- Goal of the exercise
Each line of the data below that contains "assert" must be copied.

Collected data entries
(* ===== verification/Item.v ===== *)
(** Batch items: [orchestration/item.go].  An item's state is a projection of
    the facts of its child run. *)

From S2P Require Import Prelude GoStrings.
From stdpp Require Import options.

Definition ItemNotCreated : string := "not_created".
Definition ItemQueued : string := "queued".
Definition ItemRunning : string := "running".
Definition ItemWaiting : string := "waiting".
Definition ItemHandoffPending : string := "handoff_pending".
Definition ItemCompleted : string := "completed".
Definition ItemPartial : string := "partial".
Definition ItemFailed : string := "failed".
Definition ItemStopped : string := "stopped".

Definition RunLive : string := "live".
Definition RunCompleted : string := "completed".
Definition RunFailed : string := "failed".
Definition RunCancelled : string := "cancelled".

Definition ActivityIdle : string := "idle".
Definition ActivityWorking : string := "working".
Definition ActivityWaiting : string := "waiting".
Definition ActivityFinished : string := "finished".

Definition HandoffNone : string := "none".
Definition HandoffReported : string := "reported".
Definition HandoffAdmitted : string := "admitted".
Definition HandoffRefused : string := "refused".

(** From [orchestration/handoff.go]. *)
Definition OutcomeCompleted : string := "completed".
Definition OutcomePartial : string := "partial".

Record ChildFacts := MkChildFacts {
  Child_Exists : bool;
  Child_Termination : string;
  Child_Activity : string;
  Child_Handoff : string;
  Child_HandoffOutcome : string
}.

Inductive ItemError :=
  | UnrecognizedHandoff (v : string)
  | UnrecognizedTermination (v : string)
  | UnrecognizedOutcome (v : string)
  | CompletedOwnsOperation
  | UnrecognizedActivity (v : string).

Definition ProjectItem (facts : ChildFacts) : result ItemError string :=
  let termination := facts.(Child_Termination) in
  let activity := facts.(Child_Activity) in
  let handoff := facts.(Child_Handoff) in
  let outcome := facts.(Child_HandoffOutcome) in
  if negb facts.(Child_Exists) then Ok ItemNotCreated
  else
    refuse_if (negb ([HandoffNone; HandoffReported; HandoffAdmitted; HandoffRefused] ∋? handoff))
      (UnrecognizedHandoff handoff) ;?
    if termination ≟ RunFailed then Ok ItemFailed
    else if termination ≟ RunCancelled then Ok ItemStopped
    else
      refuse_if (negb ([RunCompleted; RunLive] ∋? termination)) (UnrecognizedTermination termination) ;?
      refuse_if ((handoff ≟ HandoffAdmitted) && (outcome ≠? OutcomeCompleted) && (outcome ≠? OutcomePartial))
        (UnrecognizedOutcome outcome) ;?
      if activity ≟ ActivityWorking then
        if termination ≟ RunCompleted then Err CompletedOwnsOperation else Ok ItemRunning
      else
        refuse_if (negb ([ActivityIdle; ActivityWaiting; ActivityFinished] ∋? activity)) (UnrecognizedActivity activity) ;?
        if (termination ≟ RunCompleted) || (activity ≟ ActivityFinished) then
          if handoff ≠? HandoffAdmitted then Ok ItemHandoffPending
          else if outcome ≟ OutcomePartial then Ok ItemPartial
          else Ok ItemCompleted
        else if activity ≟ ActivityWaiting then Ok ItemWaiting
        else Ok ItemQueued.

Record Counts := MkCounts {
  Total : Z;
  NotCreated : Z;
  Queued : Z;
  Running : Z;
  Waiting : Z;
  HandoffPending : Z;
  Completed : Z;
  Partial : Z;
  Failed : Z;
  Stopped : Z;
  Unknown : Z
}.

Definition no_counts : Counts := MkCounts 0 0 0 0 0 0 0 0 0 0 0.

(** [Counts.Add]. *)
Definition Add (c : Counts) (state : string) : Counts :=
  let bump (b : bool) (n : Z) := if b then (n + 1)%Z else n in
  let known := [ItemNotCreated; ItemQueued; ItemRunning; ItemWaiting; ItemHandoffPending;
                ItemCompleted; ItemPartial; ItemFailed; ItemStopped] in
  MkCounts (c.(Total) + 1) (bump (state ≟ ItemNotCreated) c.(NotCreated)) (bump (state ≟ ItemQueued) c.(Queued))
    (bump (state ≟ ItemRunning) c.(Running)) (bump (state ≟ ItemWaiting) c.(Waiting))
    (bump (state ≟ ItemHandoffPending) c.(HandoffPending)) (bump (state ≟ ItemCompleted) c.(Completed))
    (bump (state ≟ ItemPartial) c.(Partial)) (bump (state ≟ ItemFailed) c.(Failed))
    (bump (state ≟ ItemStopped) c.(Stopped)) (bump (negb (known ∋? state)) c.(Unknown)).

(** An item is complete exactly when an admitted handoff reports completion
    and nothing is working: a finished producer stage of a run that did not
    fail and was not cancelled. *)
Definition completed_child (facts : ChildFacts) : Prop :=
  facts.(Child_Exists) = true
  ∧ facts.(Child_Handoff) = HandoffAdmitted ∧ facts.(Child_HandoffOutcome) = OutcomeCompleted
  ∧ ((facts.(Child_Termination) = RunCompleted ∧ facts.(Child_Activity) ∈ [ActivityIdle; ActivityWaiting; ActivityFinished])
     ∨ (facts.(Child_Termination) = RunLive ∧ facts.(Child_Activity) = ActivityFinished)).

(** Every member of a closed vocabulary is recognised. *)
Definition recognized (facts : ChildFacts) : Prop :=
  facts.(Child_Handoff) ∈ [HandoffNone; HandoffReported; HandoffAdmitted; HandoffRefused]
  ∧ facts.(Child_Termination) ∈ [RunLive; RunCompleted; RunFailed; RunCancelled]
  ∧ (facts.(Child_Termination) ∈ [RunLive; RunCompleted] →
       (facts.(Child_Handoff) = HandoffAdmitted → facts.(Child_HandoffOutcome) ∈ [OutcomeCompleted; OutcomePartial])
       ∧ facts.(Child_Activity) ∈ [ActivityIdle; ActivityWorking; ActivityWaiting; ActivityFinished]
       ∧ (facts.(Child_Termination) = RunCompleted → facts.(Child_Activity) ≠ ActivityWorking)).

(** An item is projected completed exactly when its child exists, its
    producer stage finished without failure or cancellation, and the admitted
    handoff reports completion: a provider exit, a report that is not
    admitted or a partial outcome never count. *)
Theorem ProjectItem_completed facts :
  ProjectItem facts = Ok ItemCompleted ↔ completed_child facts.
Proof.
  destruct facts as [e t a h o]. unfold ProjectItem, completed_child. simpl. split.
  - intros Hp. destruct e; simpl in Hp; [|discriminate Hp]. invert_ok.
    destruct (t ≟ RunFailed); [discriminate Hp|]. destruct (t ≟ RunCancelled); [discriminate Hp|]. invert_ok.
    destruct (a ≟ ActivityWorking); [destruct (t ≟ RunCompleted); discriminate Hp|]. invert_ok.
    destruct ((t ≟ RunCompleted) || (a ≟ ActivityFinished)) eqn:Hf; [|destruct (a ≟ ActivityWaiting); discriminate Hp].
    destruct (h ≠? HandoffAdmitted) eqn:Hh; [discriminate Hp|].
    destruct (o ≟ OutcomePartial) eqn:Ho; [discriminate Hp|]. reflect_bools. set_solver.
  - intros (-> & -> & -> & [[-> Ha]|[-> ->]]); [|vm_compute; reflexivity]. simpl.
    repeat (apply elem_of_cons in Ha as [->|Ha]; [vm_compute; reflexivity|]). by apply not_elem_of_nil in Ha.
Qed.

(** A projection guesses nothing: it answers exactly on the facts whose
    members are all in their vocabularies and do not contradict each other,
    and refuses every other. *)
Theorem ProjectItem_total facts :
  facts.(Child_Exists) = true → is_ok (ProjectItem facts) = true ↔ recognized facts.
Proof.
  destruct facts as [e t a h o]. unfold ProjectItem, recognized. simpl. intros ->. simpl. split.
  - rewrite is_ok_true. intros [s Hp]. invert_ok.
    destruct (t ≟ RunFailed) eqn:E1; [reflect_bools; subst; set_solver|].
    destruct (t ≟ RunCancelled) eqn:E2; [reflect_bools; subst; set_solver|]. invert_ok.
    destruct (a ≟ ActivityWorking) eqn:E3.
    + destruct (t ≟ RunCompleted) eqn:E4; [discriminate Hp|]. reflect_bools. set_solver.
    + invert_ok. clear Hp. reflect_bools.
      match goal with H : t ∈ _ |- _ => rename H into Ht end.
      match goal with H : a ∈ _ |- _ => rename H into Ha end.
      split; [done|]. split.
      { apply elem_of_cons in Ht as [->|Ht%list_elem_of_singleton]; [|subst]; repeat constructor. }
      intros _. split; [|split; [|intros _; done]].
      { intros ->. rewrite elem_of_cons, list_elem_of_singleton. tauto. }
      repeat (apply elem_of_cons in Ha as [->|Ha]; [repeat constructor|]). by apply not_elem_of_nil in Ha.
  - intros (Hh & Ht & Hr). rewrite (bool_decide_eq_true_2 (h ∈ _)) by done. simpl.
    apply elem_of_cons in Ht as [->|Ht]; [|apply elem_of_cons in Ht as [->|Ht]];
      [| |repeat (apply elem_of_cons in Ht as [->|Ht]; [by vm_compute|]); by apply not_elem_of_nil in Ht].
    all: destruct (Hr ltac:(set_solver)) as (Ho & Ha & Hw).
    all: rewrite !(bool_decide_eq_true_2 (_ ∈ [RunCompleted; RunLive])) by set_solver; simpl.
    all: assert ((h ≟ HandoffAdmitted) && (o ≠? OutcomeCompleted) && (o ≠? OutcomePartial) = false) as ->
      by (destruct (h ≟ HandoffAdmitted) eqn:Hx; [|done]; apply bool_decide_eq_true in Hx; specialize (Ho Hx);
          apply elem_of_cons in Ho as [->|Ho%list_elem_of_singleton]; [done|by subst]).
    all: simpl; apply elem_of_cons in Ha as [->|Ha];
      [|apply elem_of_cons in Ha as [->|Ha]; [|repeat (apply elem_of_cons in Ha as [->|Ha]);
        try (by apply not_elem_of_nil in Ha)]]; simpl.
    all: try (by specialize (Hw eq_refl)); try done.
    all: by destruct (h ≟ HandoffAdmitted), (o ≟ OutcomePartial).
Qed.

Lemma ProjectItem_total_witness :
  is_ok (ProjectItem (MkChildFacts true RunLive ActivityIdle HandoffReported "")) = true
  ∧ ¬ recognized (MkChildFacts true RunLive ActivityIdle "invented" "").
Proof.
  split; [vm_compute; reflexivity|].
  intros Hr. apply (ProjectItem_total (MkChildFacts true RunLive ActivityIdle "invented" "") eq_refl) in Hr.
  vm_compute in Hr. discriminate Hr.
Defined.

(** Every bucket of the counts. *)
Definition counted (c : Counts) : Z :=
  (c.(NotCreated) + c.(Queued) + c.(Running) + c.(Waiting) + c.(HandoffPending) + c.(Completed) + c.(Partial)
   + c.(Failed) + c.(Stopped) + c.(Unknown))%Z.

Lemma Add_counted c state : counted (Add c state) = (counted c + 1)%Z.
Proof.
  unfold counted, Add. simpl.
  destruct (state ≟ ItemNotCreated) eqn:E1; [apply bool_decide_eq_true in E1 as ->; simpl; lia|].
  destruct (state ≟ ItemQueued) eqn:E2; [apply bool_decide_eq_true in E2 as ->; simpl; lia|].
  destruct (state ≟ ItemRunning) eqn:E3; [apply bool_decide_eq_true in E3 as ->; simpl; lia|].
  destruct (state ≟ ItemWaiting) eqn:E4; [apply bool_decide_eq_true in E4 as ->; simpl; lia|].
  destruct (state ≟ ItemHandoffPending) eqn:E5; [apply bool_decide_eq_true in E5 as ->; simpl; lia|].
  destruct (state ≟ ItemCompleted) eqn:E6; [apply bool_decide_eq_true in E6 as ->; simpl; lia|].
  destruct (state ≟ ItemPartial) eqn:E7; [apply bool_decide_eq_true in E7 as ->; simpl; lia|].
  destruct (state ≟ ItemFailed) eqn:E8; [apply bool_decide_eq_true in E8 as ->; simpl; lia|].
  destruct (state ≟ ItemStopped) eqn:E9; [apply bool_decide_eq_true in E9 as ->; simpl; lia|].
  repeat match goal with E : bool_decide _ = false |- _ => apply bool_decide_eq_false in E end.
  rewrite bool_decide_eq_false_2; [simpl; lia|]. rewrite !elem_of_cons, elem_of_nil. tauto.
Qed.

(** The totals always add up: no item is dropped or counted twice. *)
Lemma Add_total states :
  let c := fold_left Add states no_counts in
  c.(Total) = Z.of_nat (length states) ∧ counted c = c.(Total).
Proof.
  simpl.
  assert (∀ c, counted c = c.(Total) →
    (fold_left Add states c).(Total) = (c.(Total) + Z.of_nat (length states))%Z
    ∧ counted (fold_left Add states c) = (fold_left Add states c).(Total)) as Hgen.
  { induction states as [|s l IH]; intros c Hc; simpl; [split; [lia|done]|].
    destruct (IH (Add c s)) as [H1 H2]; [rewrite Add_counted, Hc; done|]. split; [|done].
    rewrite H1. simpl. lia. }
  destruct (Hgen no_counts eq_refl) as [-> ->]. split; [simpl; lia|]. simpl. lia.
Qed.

- Response
    all: assert ((h ≟ HandoffAdmitted) && (o ≠? OutcomeCompleted) && (o ≠? OutcomePartial) = false) as ->
  assert (∀ c, counted c = c.(Total) →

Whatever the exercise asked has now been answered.